頼子は、その患者が行ってしまうと、ちょっと腕時計を見て、足早に公衆電話をかけにいった。
「——もしもし」
「やあ、草間君か」
山上がすぐに出た。「どうだった?」
「それが、肝心の中代っていう医者がいないんです」
「いない? でも、津田が予約を入れてるんだろ」
「ええ。お昼休みにお出かけのようで」
頼子が、今、患者から聞いた話を伝えると、
「何て奴だ」
と、山上は呆れた様子で、「じゃ、津田の奥さんも……」
「もうじき捨てられるんじゃないでしょうか」
「やれやれ。——君、それじゃ、医者が戻るまで待っててくれるかい?」
「はい。そのために来たんですから」
「よろしく頼む。悪いね」
「いいえ。特別手当をつけて下さい」
「そうだな。夕飯でもおごろうか。君の好きな店で」
「お昼で結構ですわ。夜は約束が目白押しでして」
と、頼子は言った。
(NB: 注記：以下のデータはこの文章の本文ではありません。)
(** X13.  The description of the audit embed is never empty and never
    longer than 1900 characters: it is the first 1900 characters of the
    message text, or the placeholder when the message has no text.  The
    attachments field is present exactly when the message has
    attachments. *)
Theorem X13_audit_embed (m : message) :
  (1 <= length (description (log_embed m)) <= 1900)%nat
  /\ (content m <> [] -> description (log_embed m) = take 1900 (content m))
  /\ (content m = [] -> description (log_embed m) = lit "*[No text content]*")
  /\ (attachments_field (log_embed m) = None <-> attachments m = []).
Proof.
  unfold log_embed. cbn [description attachments_field].
  destruct (content m) as [| c text] eqn:Htext.
  - split; [vm_compute; lia |]. split; [congruence |]. split; [reflexivity |].
    by destruct (attachments m).
  - unfold slice. rewrite Nat.sub_0_r. cbn [drop].
    split; [rewrite length_take; cbn [length]; lia |].
    split; [reflexivity |]. split; [discriminate |].
    by destruct (attachments m).
Qed.

(** ** Runs of the handlers: each limiter sees its own traffic only *)

Lemma run_bot_cons (w : world) (st : bot_state) (inv : Run.invocation) (now : Q)
    (rest : list (Run.invocation * Q)) :
  Run.run_bot w st ((inv, now) :: rest)
  = (fst (Run.run_bot w (fst (Run.handle w inv now st)) rest),
     snd (Run.handle w inv now st)
       :: snd (Run.run_bot w (fst (Run.handle w inv now st)) rest)).
Proof.
  cbn [Run.run_bot]. destruct (Run.handle w inv now st) as [st' tr].
  cbn [fst snd]. by destruct (Run.run_bot w st' rest).
Qed.

(** X14.  After any run of messages and [/ai] requests, in any order, the
    dictionary of the flood limiter is what [check_spam] makes of the
    messages of human authors alone, with the flood parameters, and the
    dictionary of the AI limiter is what it makes of the requests with a
    known selector alone, with the AI parameters: the two limiters share no
    state, bots and refused selectors leave no trace, and no answer of a
    backend or of the platform has any influence on either. *)
Theorem X14_limiters_see_their_own_traffic (w : world) (st : bot_state)
    (invs : list (Run.invocation * Q)) :
  user_message_times (fst (Run.run_bot w st invs))
  = snd (run_checks SPAM_TIME_WINDOW SPAM_MESSAGE_LIMIT
           (user_message_times st) (Run.message_checks invs))
  /\ user_ai_times (fst (Run.run_bot w st invs))
     = snd (run_checks AI_TIME_WINDOW AI_MESSAGE_LIMIT
              (user_ai_times st) (Run.ai_checks invs)).
Proof.
  revert st. induction invs as [| [inv now] rest IH]; intros st;
    [split; reflexivity |].
  rewrite run_bot_cons. cbn [fst].
  destruct (IH (fst (Run.handle w inv now st))) as [IHm IHa].
  rewrite IHm, IHa. clear IH IHm IHa.
  destruct inv as [m | author_id ai_model prompt];
    cbn [Run.handle Run.message_checks Run.ai_checks].
  - rewrite on_message_state. destruct (author_bot m); [split; reflexivity |].
    rewrite run_checks_cons. split; reflexivity.
  - destruct (bool_decide (lower ai_model ∈ [lit "chatgpt"; lit "gemini"]))
      eqn:Hknown.
    + rewrite ai_command_state by (by apply known_selector).
      rewrite run_checks_cons. split; reflexivity.
    + assert (Hc : lower ai_model <> lit "chatgpt")
        by (intros Hc; rewrite (proj2 (known_selector _) (or_introl Hc)) in Hknown;
            discriminate Hknown).
      assert (Hg : lower ai_model <> lit "gemini")
        by (intros Hg; rewrite (proj2 (known_selector _) (or_intror Hg)) in Hknown;
            discriminate Hknown).
      rewrite ai_command_unknown by assumption. split; reflexivity.
Qed.

(** ** Runs of the handlers: a burst of messages *)

Section MessageBurst.
Variables (w : world) (author : Z).

(** Messages of one human author. *)
Local Abbreviation from_author :=
  (fun mt : message * Q => author_bot (fst mt) = false /\ author_id (fst mt) = author).

Local Abbreviation deliver :=
  (List.map (fun mt : message * Q => (Run.Message (fst mt), snd mt))).

Lemma processed_snoc (logging : list event) (m : message) :
  Run.processed (logging ++ [ProcessCommands m]) = true.
Proof.
  unfold Run.processed. rewrite existsb_app. cbn. by rewrite orb_true_r.
Qed.

(** The messages handed to the command router are those the limiter
    admits. *)
Lemma run_bot_messages (msgs : list (message * Q)) : forall st,
  Forall from_author msgs ->
  List.map Run.processed (snd (Run.run_bot w st (deliver msgs)))
  = key_answers SPAM_TIME_WINDOW SPAM_MESSAGE_LIMIT
      (default [] (user_message_times st !! author)) (List.map snd msgs).
Proof.
  induction msgs as [| [m now] rest IH]; intros st Hall; [reflexivity |].
  apply Forall_cons in Hall as [[Hhuman Hauthor] Hrest]. cbn [fst] in *.
  cbn [List.map fst snd]. rewrite run_bot_cons. cbn [snd List.map Run.handle].
  rewrite IH by exact Hrest. rewrite on_message_state, Hhuman.
  cbn [user_message_times key_answers]. rewrite Hauthor, check_spam_stored.
  f_equal.
  rewrite <- check_spam_answer, <- Hauthor.
  destruct (fst (check_spam (author_id m) (user_message_times st)
                   SPAM_TIME_WINDOW SPAM_MESSAGE_LIMIT now)) eqn:Hspam.
  - by rewrite (on_message_rejected w m now st Hhuman Hspam).
  - destruct (on_message_admitted w m now st Hhuman Hspam) as (l & -> & _).
    apply processed_snoc.
Qed.

End MessageBurst.

(** X15.  With the shipped flood parameters, when a human author sends
    messages that all fall in one span of ten seconds, and nothing stored
    for that author is less than ten seconds older than the start of the
    span, the first five messages are handed to the command router and every
    later one is not, whatever the messages contain and whatever the audit
    log does. *)
Theorem X15_sixth_message_is_refused (w : world) (st : bot_state) (author : Z)
    (s0 : Q) (msgs : list (message * Q)) (i : nat) :
  Forall (fun mt : message * Q =>
            author_bot (fst mt) = false /\ author_id (fst mt) = author) msgs ->
  Forall (in_span s0 SPAM_TIME_WINDOW) (List.map snd msgs) ->
  Forall (fun h => (h + SPAM_TIME_WINDOW <= s0)%Q)
    (default [] (user_message_times st !! author)) ->
  (i < length msgs)%nat ->
  List.map Run.processed
    (snd (Run.run_bot w st
            (List.map (fun mt : message * Q => (Run.Message (fst mt), snd mt)) msgs)))
    !! i
  = Some (i <? 5)%nat.
Proof.
  intros Hauthor Hspan Hold Hi.
  rewrite (run_bot_messages w author msgs st Hauthor).
  rewrite (key_answers_expired_history _ _ s0) by assumption.
  rewrite (key_answers_in_span _ _ s0)
    by (try assumption; try constructor; by rewrite length_map).
  f_equal. cbn [length Nat.add]. unfold SPAM_MESSAGE_LIMIT.
  destruct (Nat.ltb_spec i 5) as [Hlt | Hge].
  - apply Z.leb_le. lia.
  - apply Z.leb_gt. lia.
Qed.

(** Six messages of user 7 at readings 0 to 5: the sixth is refused. *)
Lemma X15_sixth_message_is_refused_witness :
  List.map Run.processed
    (snd (Run.run_bot quiet_world initial_state
            (List.map (fun mt : message * Q => (Run.Message (fst mt), snd mt))
               [ (plain_message false, 0%Q); (plain_message false, 1%Q);
                 (plain_message false, 2%Q); (plain_message false, 3%Q);
                 (plain_message false, 4%Q); (plain_message false, 5%Q) ])))
    !! 5%nat
  = Some false.
Proof.
  apply (X15_sixth_message_is_refused quiet_world initial_state 7 0
           [ (plain_message false, 0%Q); (plain_message false, 1%Q);
             (plain_message false, 2%Q); (plain_message false, 3%Q);
             (plain_message false, 4%Q); (plain_message false, 5%Q) ] 5).
  - repeat (apply List.Forall_cons; [split; reflexivity |]). apply List.Forall_nil.
  - cbn [List.map snd].
    repeat (apply List.Forall_cons; [unfold in_span, Qle, Qlt; cbn; lia |]).
    apply List.Forall_nil.
  - apply List.Forall_nil.
  - cbn. lia.
Defined.

(** ** Runs of the handlers: a burst of [/ai] requests *)

Section RequestBurst.
Variables (w : world) (author : Z).

Local Abbreviation by_author :=
  (fun r : (str * str) * Q =>
     lower (fst (fst r)) = lit "chatgpt" \/ lower (fst (fst r)) = lit "gemini").

Local Abbreviation request :=
  (List.map (fun r : (str * str) * Q =>
               (Run.AiCommand author (fst (fst r)) (snd (fst r)), snd r))).

Lemma admitted_is_not_throttled (ai_model prompt : str) (now : Q) (st : bot_state) :
  lower ai_model = lit "chatgpt" \/ lower ai_model = lit "gemini" ->
  Run.throttled (snd (ai_command w author ai_model prompt now st))
  = fst (check_spam author (user_ai_times st) AI_TIME_WINDOW AI_MESSAGE_LIMIT now).
Proof.
  intros Hknown.
  destruct (fst (check_spam author (user_ai_times st)
                   AI_TIME_WINDOW AI_MESSAGE_LIMIT now)) eqn:Hspam.
  - by rewrite ai_command_throttled.
  - destruct Hknown as [Hm | Hm].
    + rewrite (ai_command_chatgpt w author ai_model prompt now st Hm Hspam).
      by destruct (truthy (OPENAI_API_KEY w)).
    + rewrite (ai_command_gemini w author ai_model prompt now st Hm Hspam).
      by destruct (truthy (GEMINI_API_KEY w)).
Qed.

Lemma run_bot_requests (reqs : list ((str * str) * Q)) : forall st,
  Forall by_author reqs ->
  List.map (fun tr => negb (Run.throttled tr)) (snd (Run.run_bot w st (request reqs)))
  = key_answers AI_TIME_WINDOW AI_MESSAGE_LIMIT
      (default [] (user_ai_times st !! author)) (List.map snd reqs).
Proof.
  induction reqs as [| [[ai_model prompt] now] rest IH]; intros st Hall;
    [reflexivity |].
  apply Forall_cons in Hall as [Hknown Hrest]. cbn [fst snd] in Hknown.
  cbn [List.map fst snd]. rewrite run_bot_cons. cbn [snd List.map Run.handle].
  rewrite IH by exact Hrest. rewrite ai_command_state by exact Hknown.
  cbn [user_ai_times key_answers]. rewrite check_spam_stored.
  f_equal. rewrite <- check_spam_answer. f_equal.
  by apply admitted_is_not_throttled.
Qed.

End RequestBurst.

(** X16.  With the shipped AI parameters, when an author makes requests
    with known selectors that all fall in one span of sixty seconds, and
    nothing stored for that author is less than sixty seconds older than the
    start of the span, the first three requests pass the limiter and every
    later one gets the throttle notice and nothing else, whether the
    backends are available, answer or fail. *)
Theorem X16_fourth_request_is_throttled (w : world) (st : bot_state)
    (author : Z) (s0 : Q) (reqs : list ((str * str) * Q)) (i : nat) :
  Forall (fun r : (str * str) * Q =>
            lower (fst (fst r)) = lit "chatgpt"
            \/ lower (fst (fst r)) = lit "gemini") reqs ->
  Forall (in_span s0 AI_TIME_WINDOW) (List.map snd reqs) ->
  Forall (fun h => (h + AI_TIME_WINDOW <= s0)%Q)
    (default [] (user_ai_times st !! author)) ->
  (i < length reqs)%nat ->
  List.map Run.throttled
    (snd (Run.run_bot w st
            (List.map (fun r : (str * str) * Q =>
                         (Run.AiCommand author (fst (fst r)) (snd (fst r)), snd r))
               reqs)))
    !! i
  = Some (3 <=? i)%nat.
Proof.
  intros Hknown Hspan Hold Hi.
  pose proof (run_bot_requests w author reqs st Hknown) as Hrun.
  rewrite (key_answers_expired_history _ _ s0) in Hrun by assumption.
  apply (f_equal (fun l => l !! i)) in Hrun.
  rewrite (key_answers_in_span _ _ s0) in Hrun
    by (try assumption; try constructor; by rewrite length_map).
  cbn [length Nat.add] in Hrun. unfold AI_MESSAGE_LIMIT in Hrun.
  rewrite list_lookup_fmap in Hrun.
  change (List.map Run.throttled ?l) with (Run.throttled <$> l).
  rewrite list_lookup_fmap.
  destruct (snd (Run.run_bot w st _) !! i) as [tr |];
    cbn [fmap option_fmap option_map] in Hrun |- *; [| discriminate Hrun].
  injection Hrun as Hrun. f_equal.
  destruct (Nat.leb_spec 3 i) as [Hge | Hlt].
  - apply negb_false_iff. rewrite Hrun. apply Z.leb_gt. lia.
  - apply negb_true_iff. rewrite Hrun. apply Z.leb_le. lia.
Qed.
「では、後でまたご連絡します」
頼子が電話を切って、長椅子へ戻って行く。
——公衆電話のすぐわきで、壁にもたれて津田が立っていたのは、全くの偶然だった。
少し早く来すぎたので、どうしたものか、迷っていたのである。
あまり、看護婦などに見られたくもなかったので、電話の並んだコーナーの隅に立っていた。そして、偶然、頼子の話を聞くことになったのである。
——山上か。
今の女は、はっきり向うの名前を呼ばなかったが、たぶん山上の下で働いている女だろう。
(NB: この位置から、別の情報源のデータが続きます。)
(** What the loop over the base tracks gathers: tracks similar to one of
    the base tracks, not longer than the maximum, and none of the base
    tracks. *)
Lemma collect_dynamic_tracks_gathers (allow_lookup : bool)
    (base_tracks : list MediaItem.t) (P : MediaItem.t → Prop) :
  (∀ base similar t,
     base ∈ base_tracks →
     similar_tracks mass base allow_lookup = Ok similar →
     t ∈ similar →
     MediaItem.mem t base_tracks = false →
     MediaItem.duration t ≤ RADIO_TRACK_MAX_DURATION_SECS →
     P t) →
  ∀ (todo dynamic_tracks result : list MediaItem.t),
    todo ⊆ base_tracks →
    Forall P dynamic_tracks →
    collect_dynamic_tracks allow_lookup base_tracks todo dynamic_tracks
    = Ok result →
    Forall P result.
Proof.
  intros HP. induction todo as [|b todo IH]; intros dyn result Hsub Hdyn.
  - simpl. by intros [= <-].
  - simpl. destruct (similar_tracks mass b allow_lookup) as [similar|e] eqn:Hs;
      [|done]. simpl.
    assert (Hfold : ∀ (new acc : list MediaItem.t),
              Forall P new → Forall P acc →
              Forall P (foldl (λ s track, set_add track s) acc new)).
    { induction new as [|t new IHn]; intros acc Hnew Hacc; [done|].
      simpl. apply Forall_cons in Hnew as [Ht Hnew]. apply IHn; [done|].
      unfold set_add. destruct (MediaItem.mem t acc); [done|].
      apply Forall_app. split; [done|]. by constructor. }
    assert (Hnew : Forall P
              (filter (λ track,
                 ¬ MediaItem.mem track base_tracks
                 ∧ MediaItem.duration track ≤ RADIO_TRACK_MAX_DURATION_SECS)
                 similar)).
    { apply Forall_forall. intros t Ht.
      apply list_elem_of_filter in Ht as [[Hmem Hdur] Ht].
      apply (HP b similar t); [|done|done| |done].
      - apply Hsub. by left.
      - by destruct (MediaItem.mem t base_tracks). }
    destruct (50 <=? _); [intros [= <-]; by apply Hfold|].
    apply IH; [|by apply Hfold].
    intros x Hx. apply Hsub. by right.
Qed.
妻の郁代が、ナイフのことに気付いたのだ。そして山上へ電話する。やりそうなことだ。
津田は、そっと上着の上から、内ポケットを押えた。固いものが胸に当る。
それは津田をずいぶん心強くさせた。
妙なものだ。——人間は、こんな刃物一つで、逞《たくま》しくなったような錯覚に陥るのか。
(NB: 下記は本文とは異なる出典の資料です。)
Lemma zero_success_average_size_witness :
  let l := Spec.attempts_for "vllm/CodeLlama" (attempts_of stats_world) in
  let by_provider := Spec.attempts_by "vllm" (attempts_of stats_world) in
  l <> [] /\ Spec.successful l = [] /\
  by_provider <> [] /\ Spec.successful by_provider = [] /\
  (exists s,
     fst (getModelStats sample_clock "vllm/CodeLlama" stats_world) = Ok (Some s) /\
     ModelStats.avg_code_size_bytes s = JS.div (JS.of_Z 0) (JS.of_nat 0) /\
     ModelStats.avg_code_size_bytes s = JS.NaN) /\
  (exists rows,
     fst (getProviderComparison stats_world) = Ok rows /\
     (exists row, In row rows /\ ProviderRow.provider row = "vllm") /\
     (forall row, In row rows -> ProviderRow.provider row = "vllm" ->
                  ProviderRow.avg_code_size row = JS.of_Z 0)).
Proof.
  cbv zeta.
  destruct (zero_success_average_size sample_clock "vllm/CodeLlama" "vllm" stats_world)
    as [Hmodel Hprovider].
  assert (H1 : Spec.attempts_for "vllm/CodeLlama" (attempts_of stats_world) <> [])
    by (vm_compute; discriminate).
  assert (H2 : Spec.successful
                 (Spec.attempts_for "vllm/CodeLlama" (attempts_of stats_world)) = [])
    by reflexivity.
  assert (H3 : Spec.attempts_by "vllm" (attempts_of stats_world) <> [])
    by (vm_compute; discriminate).
  assert (H4 : Spec.successful (Spec.attempts_by "vllm" (attempts_of stats_world)) = [])
    by reflexivity.
  split; [exact H1 |]. split; [exact H2 |].
  split; [exact H3 |]. split; [exact H4 |].
  split; [exact (Hmodel H1 H2) | exact (Hprovider H3 H4)].
Defined.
他の男はいざ知らず、津田は自分が暴力的なタイプだと思ったことなど一度もなかった。しかし今、こうして刃物を懐に、あの医者がやって来るのを待っていると、久しく味わったことのない感情——力の漲《みなぎ》った喜びの熱さを、覚えるのだ。
あの医者が郁代を抱いていることは知っていた。——しかし、今の女の話では、郁代もそろそろ捨てられることになっているらしい……。
そうだ。あんな奴は殺したっていい。どうせ、こっちも長いことはないのだ。
津田は、いつになく気分が良かった。
この分なら長生きできるかもしれないな、などと考えて、津田は一人で含み笑いをした……。
まだ、少し時間がある。
こっちの顔を憶《おぼ》えている看護婦もいるだろう。——どこかに隠れていた方が良さそうだ。
津田は、そっと周囲を見回した……。